Il avait rarement besoin de dormir mais, ce matin-là, il s’allongea sur le lit sans même prendre la peine d’enfiler son pyjama. A deux reprises, il s’éveilla en proie à une horreur sans nom.
La terreur ne l’abandonna pas au cours des jours et des nuits qui suivirent. Pour la première fois, il ne se sentait plus en sécurité. Si un être aussi malfaisant vivait sur Vénus, que risquait-il de trouver sur Jupiter, sur Pluton ?
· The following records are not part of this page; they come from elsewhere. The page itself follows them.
(** ** The critical sections *)

(** [select { case ch <- e: default: }]: a send on a closed channel panics, a full
    channel loses the event. *)
Definition try_send (id : Z) (e : RuntimeEvent) (h : Hub) : Hub :=
  match hb_chans h !! id with
  | None => h
  | Some ch =>
      if ch_closed ch then h <| hb_panicked := true |>
      else if bool_decide (length (ch_queue ch) < capacity)%nat
      then h <| hb_chans := <[id := ch <| ch_queue := ch_queue ch ++ [e] |>]> (hb_chans h) |>
      else h
  end.

(** SubscribeRuntimeEvents up to the unlock of the subscribers. *)
Definition register (chatID : string) (h : Hub) : Z * Hub :=
  let id := hb_subscriberN h + 1 in
  (id, h <| hb_subscriberN := id |>
         <| hb_chans := <[id := {| ch_queue := []; ch_closed := false |}]> (hb_chans h) |>
         <| hb_subscribers := <[chatID := {[id]} ∪ default ∅ (hb_subscribers h !! chatID)]> (hb_subscribers h) |>
         <| hb_starting := hb_starting h ++ [(chatID, id)] |>).
(** The [n]th such call reads the buffer and starts the replay. *)
Definition start_replay (n : nat) (h : Hub) : Hub :=
  match hb_starting h !! n with
  | None => h
  | Some (chatID, id) =>
      let buf := default [] (hb_eventBufs h !! chatID) in
      h <| hb_starting := delete n (hb_starting h) |>
        <| hb_replays := match buf with [] => hb_replays h | _ => hb_replays h ++ [(id, buf)] end |>
  end.
(** One send of the [n]th replay. *)
Definition replay_send (n : nat) (h : Hub) : Hub :=
  match hb_replays h !! n with
  | Some (id, e :: es) => try_send id e (h <| hb_replays := <[n := (id, es)]> (hb_replays h) |>)
  | _ => h
  end.

(** [publish]: the buffer, then the listeners. *)
Definition buffer_event (e : RuntimeEvent) (h : Hub) : Hub :=
  let bufs := <[ev_ChatID e := default [] (hb_eventBufs h !! ev_ChatID e) ++ [e]]> (hb_eventBufs h) in
  h <| hb_eventBufs := if bool_decide (ev_Type e = EventDone) then delete (ev_ChatID e) bufs else bufs |>.
Definition deliver (e : RuntimeEvent) (h : Hub) : Hub :=
  foldr (fun id h => try_send id e h) h (elements (default ∅ (hb_subscribers h !! ev_ChatID e))).
Definition publish (e : RuntimeEvent) (h : Hub) : Hub := deliver e (buffer_event e h).

Definition unsubscribe (chatID : string) (id : Z) (h : Hub) : Hub :=
  match hb_subscribers h !! chatID with
  | None => h
  | Some listeners =>
      let '(listeners, chans) :=
        if bool_decide (id ∈ listeners)
        then (listeners ∖ {[id]}, alter (fun ch => ch <| ch_closed := true |>) id (hb_chans h))
        else (listeners, hb_chans h) in
      h <| hb_chans := chans |>
        <| hb_subscribers := if bool_decide (listeners = ∅) then delete chatID (hb_subscribers h)
                             else <[chatID := listeners]> (hb_subscribers h) |>
  end.

(** The consumer takes the oldest event. *)
Definition receive (id : Z) (h : Hub) : option RuntimeEvent * Hub :=
  match hb_chans h !! id with
  | Some ch => match ch_queue ch with
               | e :: q => (Some e, h <| hb_chans := <[id := ch <| ch_queue := q |>]> (hb_chans h) |>)
               | [] => (None, h)
               end
  | None => (None, h)
  end.

(** ** Interleavings *)

Inductive hub_step : Hub -> Hub -> Prop :=
| step_register chatID h : hub_step h (register chatID h).2
| step_start n h : hub_step h (start_replay n h)
| step_replay n h : hub_step h (replay_send n h)
| step_buffer e h : hub_step h (buffer_event e h)
| step_deliver e h : hub_step h (deliver e h)
| step_unsubscribe chatID id h : hub_step h (unsubscribe chatID id h)
| step_receive id h : hub_step h (receive id h).2.

Inductive hub_reachable : Hub -> Prop :=
| hub_init : hub_reachable empty_hub
| hub_next h h' : hub_reachable h -> hub_step h h' -> hub_reachable h'.

(** The invariant, with [own] the chat each channel was made for: a listener's channel is
    open; channels, buffers and replays hold only events of their chat; no channel is
    longer than its capacity. *)
Definition events_of (chatID : string) (es : list RuntimeEvent) : Prop := Forall (fun e => ev_ChatID e = chatID) es.

Record hub_ok (own : gmap Z string) (h : Hub) : Prop := {
  ho_open : forall c ids id, hb_subscribers h !! c = Some ids -> id ∈ ids ->
              own !! id = Some c /\ exists ch, hb_chans h !! id = Some ch /\ ch_closed ch = false;
  ho_chan : forall id ch, hb_chans h !! id = Some ch ->
              (length (ch_queue ch) <= capacity)%nat /\ exists c, own !! id = Some c /\ events_of c (ch_queue ch);
  ho_fresh : forall id c, own !! id = Some c -> id <= hb_subscriberN h;
  ho_buf : forall c es, hb_eventBufs h !! c = Some es -> events_of c es;
  ho_start : forall c id, (c, id) ∈ hb_starting h -> own !! id = Some c;
  ho_replay : forall id es, (id, es) ∈ hb_replays h -> exists c, own !! id = Some c /\ events_of c es
}.

Lemma hub_ok_empty : hub_ok ∅ empty_hub.
Proof. split; cbn; intros *; rewrite ?lookup_empty, ?elem_of_nil; done. Qed.

(** ** Sends *)

(** A send changes at most the queue of its channel. *)
Lemma try_send_cases id e h :
  try_send id e h = h \/
  (exists ch, hb_chans h !! id = Some ch /\ ch_closed ch = true /\ try_send id e h = h <| hb_panicked := true |>) \/
  (exists ch, hb_chans h !! id = Some ch /\ ch_closed ch = false /\ (length (ch_queue ch) < capacity)%nat /\
     try_send id e h = h <| hb_chans := <[id := ch <| ch_queue := ch_queue ch ++ [e] |>]> (hb_chans h) |>).
Proof.
  unfold try_send. destruct (hb_chans h !! id) as [ch|] eqn:Hch; [| by left].
  destruct (ch_closed ch) eqn:Hc; [right; left; eauto |]. case_bool_decide; [right; right; eauto | by left].
Qed.

Lemma hub_ok_queue own h id ch q c : hub_ok own h -> hb_chans h !! id = Some ch ->
  (length q <= capacity)%nat -> own !! id = Some c -> events_of c q ->
  hub_ok own (h <| hb_chans := <[id := ch <| ch_queue := q |>]> (hb_chans h) |>).
Proof.
  intros [Ho Hb Hf Hbuf Hs Hr] Hch Hq Hc Hev. split; cbn; try done.
  - intros c' ids i Hsub Hi. destruct (Ho _ _ _ Hsub Hi) as (Hown & ch' & Hc' & Hop). split; [done |].
    destruct (decide (i = id)) as [->|Hne].
    + rewrite Hch in Hc'. injection Hc' as <-. eexists. by rewrite lookup_insert_eq.
    + rewrite lookup_insert_ne by done. eauto.
  - intros i ch' Hi. destruct (decide (i = id)) as [->|Hne].
    + rewrite lookup_insert_eq in Hi. injection Hi as <-. eauto.
    + rewrite lookup_insert_ne in Hi by done. by eapply Hb.
Qed.

Lemma try_send_ok own id e h : hub_ok own h -> own !! id = Some (ev_ChatID e) -> hub_ok own (try_send id e h).
Proof.
  intros H Hown. destruct (try_send_cases id e h) as [->|[(ch & _ & _ & ->)|(ch & Hch & _ & Hl & ->)]]; [done | by destruct H |].
  destruct (ho_chan _ _ H _ _ Hch) as (_ & c & Hc & Hev). eapply hub_ok_queue; [done | done | | done |].
  - rewrite length_app. cbn. lia.
  - assert (c = ev_ChatID e) as -> by congruence. apply Forall_app. split; [done | by repeat constructor].
Qed.

Lemma try_send_subscribers id e h : hb_subscribers (try_send id e h) = hb_subscribers h.
Proof. by destruct (try_send_cases id e h) as [->|[(ch & _ & _ & ->)|(ch & _ & _ & _ & ->)]]. Qed.
Lemma try_send_panicked id e h :
  (forall ch, hb_chans h !! id = Some ch -> ch_closed ch = false) -> hb_panicked (try_send id e h) = hb_panicked h.
Proof.
  intros H. destruct (try_send_cases id e h) as [->|[(ch & Hch & Hc & ->)|(ch & _ & _ & _ & ->)]]; try done.
  by rewrite (H _ Hch) in Hc.
Qed.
C’est un samedi matin qu’il se décida une fois pour toutes. Il quitterait la Terre et la race des hommes pour trouver un autre membre de sa propre race. Il avait besoin de cette compagnie, même s’il ne savait pas exactement ce qu’elle lui apporterait. De toute façon, elle ne pourrait qu’être supérieure à celle que les hommes et les femmes lui avaient donnée. Ou, pour être plus juste, qu’il leur avait donnée. Ses efforts pour faire la conversation avaient toujours été pénibles, infructueux. Il ne se sentait à l’aise qu’avec les machines. Il pouvait les démonter, analyser leur fonctionnement, les réparer quand elles tombaient en panne. Mais ses relations, ses collègues de travail, sa famille même, tous ces gens qu’il avait fréquentés étaient demeurés des énigmes. Il n’était pas en phase avec eux. S’il avait eu cette perception des choses à l’époque où il avait épousé Mavice, il aurait pu être très heureux avec elle. Mais c’était trop tard à présent.
Peut-être sa rencontre avec la soucoupe, dans les bois, n’avait-elle pas été un accident. Peut-être avait-elle senti qu’il pourrait, mieux que tous les autres hommes qu’elle avait pu étudier, effectuer la transition vers une forme non-humaine. Ses racines étaient peu profondes, et le sol bien léger ; il ne serait ni trop difficile, ni trop pénible de l’arracher à l’humanité.
Il y avait trop de peut-être. Il voulait la certitude et la connaissance, et la seule manière de les obtenir consistait à retrouver ceux qui pourraient lui fournir tous les renseignements voulus.
Sa décision étant prise, il ouvrit le journal du dimanche et y découvrit une nouvelle qui le fit une nouvelle fois changer d’avis.